Lemma hex_fixed_decodes n s : hex_fixed (2 * n) s -> exists l, hexutil_Decode s = Ok l /\ length l = n.
Proof.
  intros (h & -> & Hk & Ha). destruct (hex_decode_complete n h) as (l & Hl & Hn); [lia|done|].
  eauto using hexutil_Decode_hex.
Qed.

(** The details of outcomes that blame the vector itself. *)
Definition malformed_details : list string :=
  ["malformed calldata"; "malformed expectedReturn"; "malformed interfaceId"; "malformed slot";
   "malformed expectedValue"; "unknown vector type"].

Ltac decode_all :=
  repeat match goal with
  | H : hex_data ?s |- _ => destruct (hex_data_decodes s H) as (? & ?); clear H
  | H : hex_fixed 8 ?s |- _ => destruct (hex_fixed_decodes 4 s H) as (? & ? & ?); clear H
  | H : hex_fixed 64 ?s |- _ => destruct (hex_fixed_decodes 32 s H) as (? & ? & ?); clear H
  end.

Lemma revert_outcome_detail v err : Detail (revert_outcome v err) ∉ malformed_details.
Proof. unfold revert_outcome. repeat case_match; by apply (bool_decide_unpack _). Qed.

(** Two answers of the same pure call are the same. *)
Ltac same_ok :=
  repeat match goal with
  | H1 : ?t = Ok ?a, H2 : ?t = Ok ?b |- _ => rewrite H1 in H2; simplify_eq
  | H1 : ?t = Ok ?a, H2 : ?t = Err ?b |- _ => rewrite H1 in H2; simplify_eq
  end.

Lemma validated_detail c t b g m v w o w' :
  vector_wf v -> ExecuteVector c t b g m v w = (Ok o, w') -> Detail o ∉ malformed_details.
Proof.
  destruct 1; decode_all; unfold ExecuteVector; cbn -[executeEthCallEquals executeEthCallReverts
    executeErc165 executeCodeSizeRange executeStorageAtEquals]; intros Hrun.
  - unfold executeEthCallEquals in Hrun. (run_in Hrun; same_ok); try congruence; by apply (bool_decide_unpack _).
  - unfold executeEthCallReverts in Hrun. (run_in Hrun; same_ok); try congruence;
      try (by apply (bool_decide_unpack _)). apply revert_outcome_detail.
  - unfold executeErc165 in Hrun. (run_in Hrun; same_ok); try congruence; try (by apply (bool_decide_unpack _)).
    unfold llen in *. to_prop. cbn in *. lia.
  - unfold executeCodeSizeRange in Hrun. (run_in Hrun; same_ok); by apply (bool_decide_unpack _).
  - unfold executeStorageAtEquals in Hrun. (run_in Hrun; same_ok); try congruence; try (by apply (bool_decide_unpack _)).
    unfold llen in *. to_prop. cbn in *. lia.
Qed.

(** The two kinds of vector that carry a call value. *)
Definition is_call v : Prop := Type_ v = VectorEthCallEquals \/ Type_ v = VectorEthCallReverts.

Lemma revert_outcome_value v err : Detail (revert_outcome v err) <> "malformed value".
Proof. unfold revert_outcome. by repeat case_match. Qed.

Lemma value_detail c t b g m v w o w' :
  ExecuteVector c t b g m v w = (Ok o, w') -> Detail o = "malformed value" ->
  is_call v /\ is_Err (parseCallValue (Value v)) = true.
Proof.
  unfold ExecuteVector, is_call. intros H Hd.
  repeat match type of H with context [String.eqb ?x ?y] => destruct (String.eqb_spec x y) end.
  - split; [by left|]. unfold executeEthCallEquals in H. run_in H; try done.
    by match goal with E : parseCallValue _ = Err _ |- _ => rewrite E end.
  - split; [by right|]. unfold executeEthCallReverts in H. run_in H; try done; [exfalso; by eapply revert_outcome_value|].
    by match goal with E : parseCallValue _ = Err _ |- _ => rewrite E end.
  - unfold executeErc165 in H. run_in H; done.
  - unfold executeCodeSizeRange in H. run_in H; done.
  - unfold executeStorageAtEquals in H. run_in H; done.
  - by go_inv.
Qed.

Lemma bad_value_skipped c t b g m v w e :
  vector_wf v -> is_call v -> parseCallValue (Value v) = Err e ->
  ExecuteVector c t b g m v w = (Ok (skip v "malformed value"), w).
Proof.
  intros Hv Ht Hp. destruct Hv; destruct Ht as [Ht|Ht]; try done; decode_all; simpl in Hp;
    unfold ExecuteVector, executeEthCallEquals, executeEthCallReverts, on_error, lift;
    cbn -[hexutil_Decode parseCallValue];
    repeat match goal with E : hexutil_Decode _ = Ok _ |- _ => rewrite E; clear E end; by rewrite Hp.
Qed.

Lemma leading_zero_value a h : is_Err (parseCallValue ("0x0" +:+ String a h)) = true.
Proof.
  pose proof (hexutil_DecodeBig_leading_zero a h) as Hd. unfold parseCallValue. case_match; [done|].
  by destruct (hexutil_DecodeBig _).
Qed.

(** A value that passed validation and does not parse has a leading zero. *)
Lemma value_error s : hex_uint256 s -> is_Err (parseCallValue s) = true -> exists a h, s = "0x0" +:+ String a h.
Proof.
  intros ([|a h] & -> & Hl & Hx) He; simpl in Hl; [lia|].
  destruct (decide (a = "0"%char)) as [->|Ha]; [destruct h as [|a' h]|].
  3: { destruct (hexutil_DecodeBig_digits a h) as [n Hn]; [done|lia|done|]. unfold parseCallValue in He. simpl in He.
       simpl in Hn. by rewrite Hn in He. }
  - destruct (hexutil_DecodeBig_digits "0" "") as [n Hn]; [done|simpl; lia|done|]. unfold parseCallValue in He.
    simpl in He, Hn. by rewrite Hn in He.
  - by exists a', h.
Qed.

Lemma call_value_wf v : vector_wf v -> is_call v -> hex_uint256 (Value v).
Proof. intros [] [Ht|Ht]; done. Qed.
End validated.

(** A vector whose value has a leading zero: the validation pattern accepts
    it and [hexutil.DecodeBig] does not. *)
Definition leading_zero_vector (cd caller ret : string) : Vector :=
  mkVector "v1" VectorEthCallEquals cd caller "0x01" ret "" "" "" None 0 0 "" "".

(** ** Properties *)

(** C8. Whatever the chain answers, the outcome [ExecuteVector] returns
    carries the vector's ID and is never both passed and skipped, and a pass
    is backed by evidence of the vector's own kind: the call returned exactly
    the expected bytes within the response cap; the call failed with a
    confirmed revert (an [rpc.Error]) that contains the expected selector or
    pattern; the ERC165 query returned a 32-byte boolean equal to the expected
    one; the code size is within the range; the storage word is the expected
    one. *)
Theorem ExecuteVector_evidence {GE : GoEthereum} {W} {EC : EthClient W}
    (c : ctx) target block gasCap cap v (w w' : W) o :
  ExecuteVector c target block gasCap cap v w = (Ok o, w') ->
  out_ID o = ID v /\ (Passed o && Skipped o)%bool = false /\
  (Passed o = true -> pass_evidence c target block gasCap cap v w).
Proof. intros H. destruct (ExecuteVector_ok _ _ _ _ _ _ _ _ _ H) as [[] []]. done. Qed.

Definition reverts_vector : Vector :=
  mkVector "v2" VectorEthCallReverts "0x1234" "0x00" "0x0" "" "0x08c379a0" "" "" None 0 0 "" "".

Theorem ExecuteVector_evidence_witness :
  out_ID (mkOutcome "v2" true false "") = ID reverts_vector /\
  (Passed (mkOutcome "v2" true false "") && Skipped (mkOutcome "v2" true false ""))%bool = false /\
  (Passed (mkOutcome "v2" true false "") = true ->
   pass_evidence (GE := ref_geth) [] [] (Some 5) 100000 64 reverts_vector ref_reverting).
Proof.
  apply (ExecuteVector_evidence (GE := ref_geth) [] [] (Some 5) 100000 64 reverts_vector
           ref_reverting ref_reverting). vm_compute. reflexivity.
Defined.

(** C14. Validation and execution agree on what is malformed, with one
    exception: of a vector that passed validation, execution never rejects the
    calldata, the expected return, the interface ID, the slot, the expected
    value or the type; it rejects the value exactly when the vector is a call
    whose value is written with a leading zero digit before another digit,
    which the validation pattern accepts and [hexutil.DecodeBig] does not. Such
    a vector is skipped before the chain is asked anything, whatever the chain
    would answer. *)
Theorem validated_malformed_iff {GE : GoEthereum} {HL : HexutilLaws} {W} {EC : EthClient W}
    (c : ctx) target block gasCap cap v (w w' : W) o :
  validate v = Ok tt ->
  ExecuteVector c target block gasCap cap v w = (Ok o, w') ->
  Detail o ∉ malformed_details /\
  (Detail o = "malformed value" <-> is_call v /\ exists a h, Value v = "0x0" +:+ String a h) /\
  (Detail o = "malformed value" -> o = skip v "malformed value" /\ w' = w).
Proof.
  intros Hv%validate_iff H.
  assert (is_call v -> (exists a h, Value v = "0x0" +:+ String a h) -> o = skip v "malformed value" /\ w' = w) as Hbad.
  { intros Hc (a & h & Hz). pose proof (leading_zero_value a h) as He. rewrite <- Hz in He.
    destruct (parseCallValue (Value v)) as [|e|] eqn:E; try done.
    rewrite (bad_value_skipped _ _ _ _ _ _ _ _ Hv Hc E) in H. by simplify_eq. }
  assert (Detail o = "malformed value" -> is_call v /\ exists a h, Value v = "0x0" +:+ String a h) as Hval.
  { intros Hd. destruct (value_detail _ _ _ _ _ _ _ _ _ H Hd) as [Hc He]. split; [done|].
    by apply value_error; [apply call_value_wf|]. }
  split; [by eapply validated_detail|]. split; [split; [done|]|].
  - intros [Hc Hz]. by destruct (Hbad Hc Hz) as [-> _].
  - intros Hd. destruct (Hval Hd) as [Hc Hz]. by apply Hbad.
Qed.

----

● About this task:
Could you reproduce exactly the lines of the entries above, from the one with "pass_evidence (GE := ref_geth)" through the one with "intros Hv%validate_iff H.", and nothing else?

● Solution:
   pass_evidence (GE := ref_geth) [] [] (Some 5) 100000 64 reverts_vector ref_reverting).
Proof.
  apply (ExecuteVector_evidence (GE := ref_geth) [] [] (Some 5) 100000 64 reverts_vector
           ref_reverting ref_reverting). vm_compute. reflexivity.
Defined.

(** C14. Validation and execution agree on what is malformed, with one
    exception: of a vector that passed validation, execution never rejects the
    calldata, the expected return, the interface ID, the slot, the expected
    value or the type; it rejects the value exactly when the vector is a call
    whose value is written with a leading zero digit before another digit,
    which the validation pattern accepts and [hexutil.DecodeBig] does not. Such
    a vector is skipped before the chain is asked anything, whatever the chain
    would answer. *)
Theorem validated_malformed_iff {GE : GoEthereum} {HL : HexutilLaws} {W} {EC : EthClient W}
    (c : ctx) target block gasCap cap v (w w' : W) o :
  validate v = Ok tt ->
  ExecuteVector c target block gasCap cap v w = (Ok o, w') ->
  Detail o ∉ malformed_details /\
  (Detail o = "malformed value" <-> is_call v /\ exists a h, Value v = "0x0" +:+ String a h) /\
  (Detail o = "malformed value" -> o = skip v "malformed value" /\ w' = w).
Proof.
  intros Hv%validate_iff H.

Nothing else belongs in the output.